CVE-2024-45969 is a vulnerability discovered in the MMS Client of the MZ Automation LibIEC1850 library, which is used for industrial automation communications following the IEC 61850 standard. The flaw arises from a NULL pointer dereference triggered when processing a malformed MMS InitiationResponse message sent by a malicious server. This causes the client application to crash or become unresponsive, resulting in a denial-of-service (DoS) condition. The vulnerability requires no authentication or user interaction and can be exploited remotely over the network, making it accessible to any attacker capable of sending crafted MMS messages. The vulnerability is classified under CWE-476, indicating improper handling of NULL pointers in the code. The CVSS v3.1 base score of 7.5 reflects a high severity due to the ease of exploitation (network vector, no privileges required) and the significant impact on availability, although confidentiality and integrity remain unaffected. No patches or fixes have been publicly released at the time of publication, and no active exploitation has been reported. The vulnerability primarily threatens environments where MZ Automation LibIEC1850 is deployed, especially in industrial control systems (ICS) and critical infrastructure sectors relying on IEC 61850 communications for automation and monitoring.

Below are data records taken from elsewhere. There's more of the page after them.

Lemma pg_reconcile_refines d now t c matched actor reason provider evidence expected :
  db_ok d -> tenant_ok t = true ->
  pg_implements (pg_reconcile now t c matched actor reason provider evidence expected)
    (pg_spec_reconcile (db_view d (t, c)) matched provider evidence expected) d (t, c).
Proof.
  intros Hok Ht. unfold pg_spec_reconcile, spec_reconcile, pg_reconcile.
  destruct (db_commands d !! (t, c)) as [r|] eqn:Hk.
  2: { pose proof Hk as Hn. apply (db_view_None _ _ Hok) in Hn as ->. simpl. apply bind_exc.
       rewrite tenant_run by done. eapply transaction_exc, bind_exc. by apply command_row_none. }
  destruct (db_view_Some _ _ _ Hok Hk) as (env & Henv & Hi & Hv).
  rewrite Hv. cbn [fmap option_fmap option_map row_view pv_core v_version v_state].
  destruct (bool_decide (c_state r = reconciliation_required)) eqn:Hst; cbn [negb].
  2: { simpl. apply bind_exc. rewrite tenant_run by done. eapply transaction_exc.
       erewrite bind_run by by apply command_row_run. by rewrite Hst. }
  destruct (match expected with Some _ => _ | None => _ end) eqn:Hf.
  { simpl. apply bind_exc. rewrite tenant_run by done. eapply transaction_exc.
    erewrite bind_run by by apply command_row_run. by rewrite Hst, Hf. }
  apply bool_decide_eq_true in Hst as Hrec. set (reason' := str_take 2048 reason).
  destruct (verdict_updated d _ r matched actor reason' provider evidence now env Hok Hk Hrec) as [[u U] Hview].
  set (d1 := verdict_db d (t, c) r matched actor reason' provider evidence now) in *.
  set (r1 := verdict_row r matched reason' provider now) in *.
  destruct (row_updated_view _ _ _ _ _ _ env Hok Hk U Henv) as [Hv1 Hoth].
  destruct (operation_of_row_shows d1 (t, c) r1 env false (Some evidence) (Some (provider_evidence_digest evidence)))
    as (o & Hop & Ho & _); [by rewrite (ru_identity _ _ _ _ _ _ U)|by eexists|congruence|].
  rewrite Hview in Ho, Hv1. exists o, d1. split_and!; [|done|by eapply row_updated_ok|by split].
  erewrite bind_run.
  2: { rewrite tenant_run by done. apply transaction_ret. erewrite bind_run by by apply command_row_run.
       rewrite Hst, Hf. cbn [negb]. reflexivity. }
  unfold lift_outcome. fold r1. by rewrite Hop.
Qed.

(** ** Reads *)

(** [get]: what is shown, or the error of evidence that was lost *)
Lemma pg_get_spec d t c :
  db_ok d -> tenant_ok t = true ->
  match db_view d (t, c) with
  | None => pg_get t c d = (not_found, d)
  | Some x =>
      match v_evidence (pv_core x), pv_digest x with
      | None, Some _ => pg_get t c d =
          (Exc (Exn RuntimeError "read-back evidence digest has no evidence payload"), d)
      | ev, dg => exists o, pg_get t c d = (Ret o, d) /\ shows o x /\ op_readback_evidence o = ev /\
          op_readback_evidence_sha256 o = dg
      end
  end.
Proof.
  intros Hok Ht. unfold pg_get. rewrite tenant_run by done. destruct (db_commands d !! (t, c)) as [r|] eqn:Hk.
  2: { pose proof Hk as Hn. apply (db_view_None _ _ Hok) in Hn as ->.
       eapply transaction_exc, bind_exc. by apply command_row_none. }
  destruct (db_view_Some _ _ _ Hok Hk) as (env & Henv & Hi & Hv). pose proof (db_rows _ Hok _ _ Hk) as Hr. rewrite Hv.
  pose proof (ro_consistent _ _ _ Hr) as Hc. rewrite <- (newest_attempt_last _ _ (ro_attempts _ _ _ Hr)) in Hc.
  change (v_evidence (pv_core (row_view d (t, c) r env))) with (last (attempts_of (t, c) (db_attempts d)) ≫= a_result_payload).
  change (pv_digest (row_view d (t, c) r env)) with (persisted_digest [completed; reconciliation_required] (t, c) (db_audit d)).
  rewrite <- (newest_attempt_last _ _ (ro_attempts _ _ _ Hr)).
  assert (Hrun : forall o, operation_of_row r false (newest_attempt (t, c) (db_attempts d) ≫= a_result_payload)
      (persisted_digest [completed; reconciliation_required] (t, c) (db_audit d)) = o ->
    transaction (let! r := command_row t c in let! d := gets id in lift_outcome (operation_of_row r false
      (newest_attempt (t, c) (db_attempts d) ≫= a_result_payload)
      (persisted_digest [completed; reconciliation_required] (t, c) (db_audit d)))) d = (o, d)).
  { intros o Ho. unfold transaction. erewrite bind_run by by apply command_row_run. unfold bind, gets, lift_outcome.
    cbn [id]. rewrite Ho. by destruct o. }
  revert Hrun Hc. generalize (newest_attempt (t, c) (db_attempts d) ≫= a_result_payload) as ev.
  generalize (persisted_digest [completed; reconciliation_required] (t, c) (db_audit d)) as dg. intros dg ev Hrun Hc.
  assert (Hgood : (is_Some dg -> is_Some ev) -> exists o, operation_of_row r false ev dg = Ret o /\
    shows o (row_view d (t, c) r env) /\ op_readback_evidence o = ev /\ op_readback_evidence_sha256 o = dg).
  { intros Hs. by apply operation_of_row_shows. }
  destruct ev as [e|], dg as [g|].
  3: by apply Hrun.
  all: destruct Hgood as (o & Hop & Ho); [intros Hs; by destruct Hs as [? ?] || by eexists|].
  all: exists o; split; [by apply Hrun|done].
Qed.

Lemma pg_latest_attempt_spec d t c x :
  db_ok d -> tenant_ok t = true -> db_view d (t, c) = Some x ->
  pg_latest_attempt t c d = (Ret (v_attempts (pv_core x)), d).
Proof.
  intros Hok Ht Hx. destruct (db_view_inv _ _ _ Hok Hx) as (r & env & Hk & _ & _ & ->).
  unfold pg_latest_attempt. rewrite tenant_run by done. apply transaction_ret.
  erewrite bind_run by by apply command_row_run. unfold gets. simpl.
  by rewrite (max_attempt_length _ _ (ro_attempts _ _ _ (db_rows _ Hok _ _ Hk))).
Qed.

Lemma pg_load_envelope_spec d t c x :
  db_ok d -> tenant_ok t = true -> db_view d (t, c) = Some x ->
  pg_load_envelope t c d = (Ret (v_env (pv_core x)), d).
Proof.
  intros Hok Ht Hx. destruct (db_view_inv _ _ _ Hok Hx) as (r & env & Hk & He & _ & ->).
  unfold pg_load_envelope. rewrite tenant_run by done. apply transaction_ret.
  erewrite bind_run by by apply command_row_run. unfold lift_outcome. by rewrite He.
Qed.

(** ** Dead letters *)

Definition with_dead (x : PgView) : PgView := {| pv_core := with_dead_letter (pv_core x); pv_digest := pv_digest x |}.

Lemma pg_dead_letter_spec d now t c x code class reason poisoned exhausted :
  db_ok d -> db_view d (t, c) = Some x ->
  exists r d', pg_record_dead_letter now t c code class reason poisoned exhausted d = (Ret r, d') /\
    db_ok d' /\ pg_upd d d' (t, c) (with_dead x).
Proof.
  intros Hok Hx. destruct (db_view_inv _ _ _ Hok Hx) as (row & env & Hk & He & Hi & ->).
  assert (Hupd : forall d', db_commands d' = db_commands d -> db_attempts d' = db_attempts d ->
    db_audit d' = db_audit d -> is_Some (db_dead_letters d' !! (t, c)) ->
    (forall k', k' <> (t, c) -> db_dead_letters d' !! k' = db_dead_letters d !! k') ->
    db_ok d' /\ pg_upd d d' (t, c) (with_dead (row_view d (t, c) row env))).
  { intros d' Hc Ha Hu Hd Ho. split.
    - destruct Hok as [H1 H2 H3 H4]. split.
      + intros k r Hr. rewrite Hc in Hr. destruct (H1 k r Hr). split; by rewrite ?Ha, ?Hu.
      + intros k1 k2 r1 r2. rewrite Hc. apply H2.
      + intros k Hn. rewrite Hc in Hn. destruct (H3 k Hn) as (? & ? & ?). rewrite Ha, Hu, Ho by congruence. done.
      + by rewrite Ha.
    - split.
      + unfold db_view, row_view, with_dead, with_dead_letter. rewrite Hc, Hk, He, Ha, Hu.
        by rewrite bool_decide_eq_true_2.
      + intros k' Hne. unfold db_view, row_view. by rewrite Hc, Ha, Hu, Ho. }
  unfold pg_record_dead_letter, transaction. erewrite bind_run by by apply command_row_run.
  unfold bind at 1, gets. cbn [id]. destruct (db_dead_letters d !! (t, c)) as [dl|] eqn:Hdl.
  - exists dl, d. split; [done|]. by apply Hupd.
  - eexists _, _. split; [reflexivity|]. apply Hupd; try done; simpl.
    + rewrite lookup_insert_eq. by eexists.
    + intros k' Hne. by rewrite lookup_insert_ne.
Qed.

(** ** [mutate_operation] *)

Lemma insert_outbox_quiet k dest event key payload next d :
  exists l, insert_outbox true k dest event key payload next d = (Ret tt, set_db_outbox l d).
Proof.
  unfold insert_outbox. destruct (outbox_conflict _ _ _ _); [|by eexists]. exists (db_outbox d). by destruct d.
Qed.

(** what the branch of an action writes *)
Lemma pg_action_spec now k r a actor key reason d res d1 :
  pg_action now k r a actor key reason d = (res, d1) ->
  match res with
  | Exc e => exn_cls e = CommandConflict
  | Ret r' => (exists l, d1 = set_db_outbox l (set_db_command k r' d)) /\
      c_identity r' = c_identity r /\ c_payload r' = c_payload r /\ c_payload_sha256 r' = c_payload_sha256 r /\
      c_provider_operation_id r' = c_provider_operation_id r /\
      c_resource_version r' = (c_resource_version r + 1)%Z /\ c_state r' <> completed /\
      audited_step (Some (c_state r)) (c_state r') = true
  end.
Proof.
  destruct a; unfold pg_action.
  - unfold pg_cancel. destruct (state_in (c_state r) _) eqn:Hst; [by intros [= <- <-]|].
    unfold bind, gets, modify, when, ret. cbn [id]. set (lease := existsb _ _).
    destruct (state_in (c_state r) [persisted; queued] && negb lease) eqn:Hc; simpl;
      intros [= <- <-]; split_and!; try done; try (by eexists).
    + simpl. unfold audited_step. apply andb_prop in Hc as [Hc _]. by destruct (c_state r).
    + simpl. unfold audited_step. by destruct (c_state r).
  - unfold pg_reconcile_request. destruct (negb (state_in (c_state r) _)) eqn:Hst; [by intros [= <- <-]|].
    unfold bind, gets, modify. cbn [id]. destruct (update_outbox _ _ _) as [l n]. unfold when.
    set (row := mutated_row _ _ _ _ _ _ _ _ _).
    assert (audited_step (Some (c_state r)) (c_state row) = true) as Ha.
    { unfold row, audited_step. simpl. by destruct (c_state r). }
    destruct (n =? 0)%nat.
    + destruct (insert_outbox_quiet k TEMPORAL_COMMAND_DESTINATION "operation.reconcile.v1"
        (work_key "operation-reconcile:" k actor key)
        [("command_id", JStr (uuid_str (snd k))); ("action", JStr "reconcile"); ("reason", JStr reason)]
        (seconds now) (set_db_outbox l (set_db_command k row d))) as [l' Hl'].
      rewrite Hl'. unfold ret. intros [= <- <-]. split_and!; try done. by eexists.
    + unfold ret. intros [= <- <-]. split_and!; try done. by eexists.
  - unfold pg_retry. destruct (negb (bool_decide _)) eqn:Hst; [by intros [= <- <-]|].
    unfold bind, gets, modify. cbn [id]. set (row := mutated_row _ _ _ _ _ _ _ _ _). set (dest := match last _ with Some _ => _ | None => _ end).
    destruct (insert_outbox_quiet k dest (command_type (c_identity r)) (work_key "operation-retry:" k actor key)
      (dict_set "idempotency_key" (JStr (work_key "operation-retry:" k actor key)) (c_payload r))
      (seconds now) (set_db_command k row d)) as [l' Hl'].
    rewrite Hl'. unfold ret. intros [= <- <-]. apply negb_false_iff, bool_decide_eq_true in Hst.
    split_and!; try done; [by eexists|]. simpl. by rewrite Hst.
Qed.

Lemma mutation_no_digest a v corr :
  has_key DIGEST (dict_merge [("action", JStr (action_name a)); ("resource_version", JInt v)] (mutation_evidence corr)) = false.
Proof. unfold has_key, mutation_evidence. by destruct (truthy_str corr). Qed.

The primary impact of CVE-2024-45969 is a denial-of-service condition that disrupts the availability of the MMS Client in affected systems. In industrial automation and critical infrastructure environments, such disruption can lead to loss of monitoring and control capabilities, potentially causing operational downtime, safety risks, and financial losses. Since the vulnerability can be exploited remotely without authentication, attackers can easily target exposed systems to cause service interruptions. Although confidentiality and integrity are not directly compromised, the loss of availability in control systems can indirectly affect operational integrity and safety. Organizations relying on MZ Automation LibIEC1850 for IEC 61850 communications in sectors such as energy, manufacturing, and utilities are particularly vulnerable. The absence of known exploits in the wild provides a window for proactive mitigation, but the lack of available patches increases the risk if attackers develop exploits.

Organizations should immediately assess their exposure to MZ Automation LibIEC1850, especially systems handling MMS communications over IEC 61850 protocols. Network segmentation and strict access controls should be enforced to limit exposure of MMS clients to untrusted networks. Deploying intrusion detection/prevention systems (IDS/IPS) capable of recognizing and blocking malformed MMS InitiationResponse messages can help mitigate exploitation attempts. Monitoring network traffic for unusual MMS message patterns is advisable. Vendors and users should prioritize obtaining and applying patches or updates once available from MZ Automation or maintainers of LibIEC1850. In the interim, disabling or restricting MMS client functionality where feasible, or implementing application-layer firewalls to filter MMS traffic, can reduce risk. Incident response plans should include procedures for detecting and responding to DoS conditions affecting industrial communication clients. Regular security audits and vulnerability scanning focused on industrial protocols are recommended to identify and remediate similar issues proactively.